- EXERCISE DETAILS
Give back exactly the stretch of data below from the line holding "calls) => (Throw e, calls)" through the line holding "(** The relayed", both ends included, and leave the remaining lines out.

(Dataset entries)
######

(** [typeof v === "object"] *)
Definition typeofObject (v : value) : bool :=
  match v with
  | JNull | JArr _ | JObj _ => true
  | _ => false
  end.

Definition truthy (v : value) : bool :=
  match v with
  | JNull => false
  | JBool b => b
  | JNum n => negb (n =? 0)%Z
  | JStr s => JS.truthy s
  | JArr _ | JObj _ => true
  end.

Definition numberToString (n : Z) : string :=
  match n with
  | Zneg p => "-" ++ JS.numberToString (Npos p)
  | _ => JS.numberToString (Z.to_N n)
  end.

Fixpoint join (sep : string) (l : list string) : string :=
  match l with
  | [] => ""
  | [x] => x
  | x :: rest => x ++ sep ++ join sep rest
  end.

Definition doubleQuote : ascii := "034"%char.

(** QuoteJSONString: the quote, the backslash and the control characters
    are escaped, every other code unit is copied. *)
Definition escapeChar (c : ascii) : string :=
  let n := JS.code c in
  if (n =? 34)%N then String "\" (String doubleQuote "") else
  if (n =? 92)%N then "\\" else
  if (n =? 8)%N then "\b" else
  if (n =? 9)%N then "\t" else
  if (n =? 10)%N then "\n" else
  if (n =? 12)%N then "\f" else
  if (n =? 13)%N then "\r" else
  if (n <? 32)%N then "\u00" ++ Crypto.hex [Z.of_N n]
  else String c "".

Fixpoint escape (s : string) : string :=
  match s with
  | String c s' => escapeChar c ++ escape s'
  | EmptyString => ""
  end.

Definition quote (s : string) : string :=
  String doubleQuote (escape s ++ String doubleQuote "").

Fixpoint stringify (v : value) : string :=
  match v with
  | JNull => "null"
  | JBool true => "true"
  | JBool false => "false"
  | JNum n => numberToString n
  | JStr s => quote s
  | JArr items => "[" ++ join "," (map stringify items) ++ "]"
  | JObj props =>
      "{" ++ join "," (map (fun kv => let '(k, x) := kv in quote k ++ ":" ++ stringify x) props) ++ "}"
  end.

(** [v.toString()] on a truthy value; inside an array, null joins as the
    empty string. *)
Fixpoint toString (v : value) : string :=
  match v with
  | JNull => ""
  | JBool true => "true"
  | JBool false => "false"
  | JNum n => numberToString n
  | JStr s => s
  | JArr items => join "," (map toString items)
  | JObj _ => "[object Object]"
  end.

End Json.

(** ** Requests, responses and outbound calls *)

Module Http.

(** The fields of Express's [req] the server reads.  [headers] is keyed by
    lower-cased names, as Node stores them; [query] is the parsed query
    string; [body] is what the body parsers left ([None] is undefined). *)
Record Request := {
  originalUrl : string;
  method : string;
  headers : gmap string string;
  query : gmap string Json.value;
  body : option Json.value
}.

(** [req.header(name)], also [req.get(name)] *)
Definition header (req : Request) (name : string) : option string :=
  headers req !! JS.toLowerCase name.

Record Response := {
  status : Z;
  contentType : string;
  content : string
}.

(** [res.status(code).json(obj)] *)
Definition json (code : Z) (obj : Json.value) : Response :=
  {| status := code; contentType := "application/json"; content := Json.stringify obj |}.

(** [res.status(code).set("Content-Type", ct).send(text)] *)
Definition send (code : Z) (ct text : string) : Response :=
  {| status := code; contentType := ct; content := text |}.

(** The object [{ error: msg }] *)
Definition errorObject (msg : string) : Json.value :=
  Json.JObj [("error", Json.JStr msg)].

Record Error := { name : string; message : string }.

(** [new Error(msg)] *)
Definition newError (msg : string) : Error := {| name := "Error"; message := msg |}.

(** [String(e)], which is Error.prototype.toString *)
Definition errorToString (e : Error) : string :=
  if negb (JS.truthy (name e)) then message e
  else if negb (JS.truthy (message e)) then name e
  else name e ++ ": " ++ message e.

(** [e?.message || String(e)] *)
Definition errorText (e : Error) : string :=
  JS.or (Some (message e)) (errorToString e).

(** One call [fetch(url, opts)]: [opts] has a method and headers, and a
    body only when the caller set one. *)
Record FetchCall := {
  url : string;
  optsMethod : string;
  optsHeaders : gmap string string;
  optsBody : option string
}.

(** What the server reads of the upstream response: [r.status] and
    [await r.text()]. *)
Record Fetched := { upstreamStatus : Z; text : string }.

(** A computation returns or throws, and leaves the fetch calls it made. *)
Inductive outcome (A : Type) :=
| Return (a : A)
| Throw (e : Error).
Arguments Return {A} a.
Arguments Throw {A} e.

Definition io (A : Type) : Type := outcome A * list FetchCall.

Definition ret {A} (a : A) : io A := (Return a, []).

Definition lift {A} (o : outcome A) : io A := (o, []).

Definition bind {A B} (m : io A) (k : A -> io B) : io B :=
  match m with
  | (Return a, calls) => let '(r, calls') := k a in (r, (calls ++ calls')%list)
  | (Throw e, calls) => (Throw e, calls)
  end.

(** The upstream answers a call or the call fails. *)
Definition fetch (upstream : FetchCall -> outcome Fetched) (call : FetchCall) : io Fetched :=
  (upstream call, [call]).

(** The relayed content type: [text.trim().startsWith("{")] *)
Definition inferContentType (text : string) : string :=
  if JS.startsWith (JS.trim text) "{" then "application/json" else "text/html".

End Http.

######

- ANSWER TO THIS PROBLEM
  | (Throw e, calls) => (Throw e, calls)
  end.

(** The upstream answers a call or the call fails. *)
Definition fetch (upstream : FetchCall -> outcome Fetched) (call : FetchCall) : io Fetched :=
  (upstream call, [call]).

(** The relayed content type: [text.trim().startsWith("{")] *)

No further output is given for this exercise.